Utilize airflow mattresses to alleviate pressure points by inflating and deflating different areas.
Maintain a nutrient-rich diet and ensure proper hydration for at-risk patients.
Specific Recommendations
Create a toileting schedule to manage moisture exposure.
Implement physical therapy to encourage movement and reduce immobility risk.
Use draw sheets to minimize friction and shear during repositioning to prevent skin damage.
Case Study: William Harmon
Patient Overview
Age: 78
Medical History: No previous falls, hip fracture, underwent hip surgery.
Condition on assessment: Alert, oriented, stable vitals, needing assistance with mobility.
Symptoms of concern: recent weight loss, depression, incontinence observed.
Braden Scale Assessment for William
Sensory Perception: 0 (No impairment)
Moisture: 2 (Very moist)
Activity: 3 (Occasional walking with PT)
Mobility: 2 (Very limited; cannot reposition independently)
Nutrition: 2 (Inadequate intake, notable weight loss)
Friction & Shear: 1 (High risk)
Total Score: 14 (Moderate risk for pressure injuries)
Recommended Nursing Interventions
Frequent repositioning and skin assessment.
Toileting schedule implementation to reduce moisture exposure.
Nutritional supplements to encourage adequate protein and nutrient intake.
Ensure patient participation in therapy sessions to improve mobility and reduce dependency.
Case Study: Roland
Patient Overview
Age: 66
Medical Risk Factors: Hypertension, cataracts, admitted for IV antibiotics due to lower extremity cellulitis.
Morse Fall Scale Assessment for Roland
History of Falls: 0
Secondary Diagnosis: 15 (Cataracts contributing to visual impairment)
Ambulatory Aid: 15 (Uses a walker)
IV Therapy: 20 (Risk of falls due to IV line)
Gait: 15 (Impaired gait due to walker)
Mental Status: 0 (Alert and oriented)
Total Score: 60 (High risk for falls)
Recommended Nursing Interventions
Use of assistive devices during ambulation
Regular checks and availability of call light
Maintain a clutter-free environment to minimize tripping hazards.
SBAR Communication Tool
SBAR Breakdown
Situation: Clear description of current concerns.
Background: Relevant patient history and findings.
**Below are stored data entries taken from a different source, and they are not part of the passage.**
Definition lit_eligible (tm : gmap nat types.TypeAndValue) (l : nat * list ast.Node) : bool :=
  bool_decide (is_Some (lit_fields tm l)).

Definition lit_edits (tf : token.File) (tm : gmap nat types.TypeAndValue)
    (l : nat * list ast.Node) : list chunk :=
  match lit_fields tm l with
  | Some s => edits_for tf l.2 s
  | None => []
  end.

(** The visitor after it has met the literals [ls]: their Edits appended
    when input bytes are held, the flag raised if one was eligible. *)
Definition after_lits (v : visitor) (ls : list (nat * list ast.Node)) : visitor :=
  {| file := file v; types_ := types_ v; in_ := in_ v;
     added := added v ++ (match in_ v with
                          | Some _ => flat_map (lit_edits (file v) (types_ v)) ls
                          | None => []
                          end);
     fixed := fixed v || existsb (lit_eligible (types_ v)) ls |}.

(** ** The patch applier, as the design states it *)

Definition offset_le (c1 c2 : chunk) : Prop := offset c1 ≤ offset c2.

#[global] Instance offset_le_dec : RelDecision offset_le :=
  fun c1 c2 => decide (offset c1 ≤ offset c2).

(** What [sort.Slice] promises for the comparison of [out]: a rearrangement
    in ascending offset order (it need not be stable). *)
Definition sorts_by_offset (sort : list chunk -> list chunk) : Prop :=
  forall l, Sorted offset_le (sort l) ∧ sort l ≡ₚ l.
Example prefix_only_key :
  fst (validateLicenseKey sampleRuntime sampleService "AXON-" (emptyWorld 0))
  = Returned (invalid 401 "LICENSE_INVALID" "Invalid license key" None).
Proof. reflexivity. Qed.

Example datastore_unavailable :
  fst (validateLicenseKey sampleRuntime
         {| configService := sampleConfig; db := None |}
         "AXON-TEST" (emptyWorld 0))
  = Returned (invalid 503 "LICENSE_BACKEND_UNAVAILABLE"
                "License backend is not available" None).
Proof. reflexivity. Qed.

Example active_but_expired :
  fst (validateLicenseKey sampleRuntime sampleService "AXON-VALID-KEY"
         (worldWith [buildLicense "active" 1699999940000] 1700000000000))
  = Returned (invalid 402 "LICENSE_EXPIRED" "License has expired"
                (Some [ ("expiresAt", JStr "2023-11-14T22:12:20.000Z") ])).
Proof. reflexivity. Qed.

Example revoked_not_expired :
  fst (validateLicenseKey sampleRuntime sampleService "AXON-VALID-KEY"
         (worldWith [buildLicense "revoked" 1700086400000] 1700000000000))
  = Returned (invalid 403 "LICENSE_BLOCKED" "License is not active"
                (Some [ ("status", JStr "revoked") ])).
Proof. reflexivity. Qed.

Example created_event_creates_pro_license :
  let run :=
    processPaddleWebhook sampleRuntime sampleService createdBody
      (Some createdSignature) (emptyWorld 1700000000000) in
  fst run
  = Returned (PaddleWebhookResult.Make true "evt1" "subscription.created" activated)
  /\ map (fun l => (License.key l, License.plan l, License.maxDevices l,
                    License.status l, License.paddleSubscriptionId l))
         (licenses (snd run))
     = [ ("AXON-0001-0203-0405-0607", "pro", 1, "active", Some "sub1") ]
  /\ map ProcessedEvent.eventId (processedEvents (snd run)) = [ "evt1" ].
Proof. vm_compute. repeat split. Qed.

Example activate_validate_deactivate_validate :
  let created :=
    PaddleWebhookPayload.Make "evt1" "subscription.created" [ ("id", JStr "sub1") ] in
  let canceled :=
    PaddleWebhookPayload.Make "evt3" "subscription.canceled" [ ("id", JStr "sub1") ] in
  let w1 :=
    snd (applyPaddleLifecycle sampleRuntime sampleService created
           (emptyWorld 1700000000000)) in
  let w2 := snd (applyPaddleLifecycle sampleRuntime sampleService canceled w1) in
  (exists result,
     fst (validateLicenseKey sampleRuntime sampleService
            "AXON-0001-0203-0405-0607" w1) = Returned result
     /\ LicenseValidationResult.valid result = true
     /\ LicenseValidationResult.code result = "LICENSE_VALID")
  /\ fst (validateLicenseKey sampleRuntime sampleService
            "AXON-0001-0203-0405-0607" w2)
     = Returned (invalid 403 "LICENSE_BLOCKED" "License is not active"
                   (Some [ ("status", JStr "canceled") ])).
Proof.
  cbv zeta. split; [| vm_compute; reflexivity].
  eexists. split; [vm_compute; reflexivity |]. split; reflexivity.
Qed.
(** * Session tracking and metrics derivation: a shallow embedding

    The development follows two source modules of the application:

    - the listening-session hook ([useListeningSession]): the session record,
      [startSession] / [stopSession] / [clearSession] and one observation
      cycle [pollCurrentlyPlaying], which contains the event inference and the
      state update on the session;
    - the metrics engine ([metricsEngine.calculateDetailedMetrics]).

    JavaScript numbers are idealised as exact rationals ([Q]); rounding error
    of binary64 arithmetic is outside the model.  Counts and lengths are [nat],
    results of [Math.round] and [Math.floor] are [Z].  A quotient by zero is a
    non-finite number in JavaScript and [0] in [Q]: statements about such a
    quotient carry a positivity hypothesis on the divisor. *)

From Stdlib Require Import List String Ascii Bool Arith ZArith NArith QArith Qround.
From Stdlib Require Import Lia Lqa Permutation Sorted DecimalString.
Import ListNotations.

Set Implicit Arguments.

(** ** Numbers *)

Module Num.

(** [x < y] on numbers, as a boolean. *)
Definition ltb (x y : Q) : bool := negb (Qle_bool y x).

(** [x > y]. *)
Definition gtb (x y : Q) : bool := ltb y x.

(** A length or a counter used as a number. *)
Definition of_nat (n : nat) : Q := inject_Z (Z.of_nat n).

(** [Math.round]: the nearest integer, halves towards plus infinity. *)
Definition round (x : Q) : Z := Qfloor (x + (1 # 2)).

(** [Math.floor]. *)
Definition floor (x : Q) : Z := Qfloor x.

(** Truthiness of a number: every number but zero. *)
Definition truthy (x : Q) : bool := negb (Qeq_bool x 0).

(** Truthiness of [number | null]. *)
Definition truthy_opt (x : option Q) : bool :=
  match x with
  | Some q => truthy q
  | None => false
  end.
Assessment: Nursing interpretation of current issues based on assessment.
Recommendation: Proposed interventions and care plans.
Importance
Enhances communication within healthcare teams, crucial for patient safety and effective outcomes.
Reduces errors during transfers of care or decision making by providing structured information.
Effective SBAR communication can significantly lower frustration and improve patient care quality.
Summary of Effective SBAR Example
Positively influences both nurse and physician interactions, leading to better understanding and results for patient management.
Vital to read back orders and recommendations to ensure accuracy and clarity during communication.
Closing Remarks
Continuous practice with SBAR in clinical settings is encouraged for better outcomes in patient care.
Emphasize the importance of effective communication in reducing medical errors and enhancing teamwork in healthcare settings.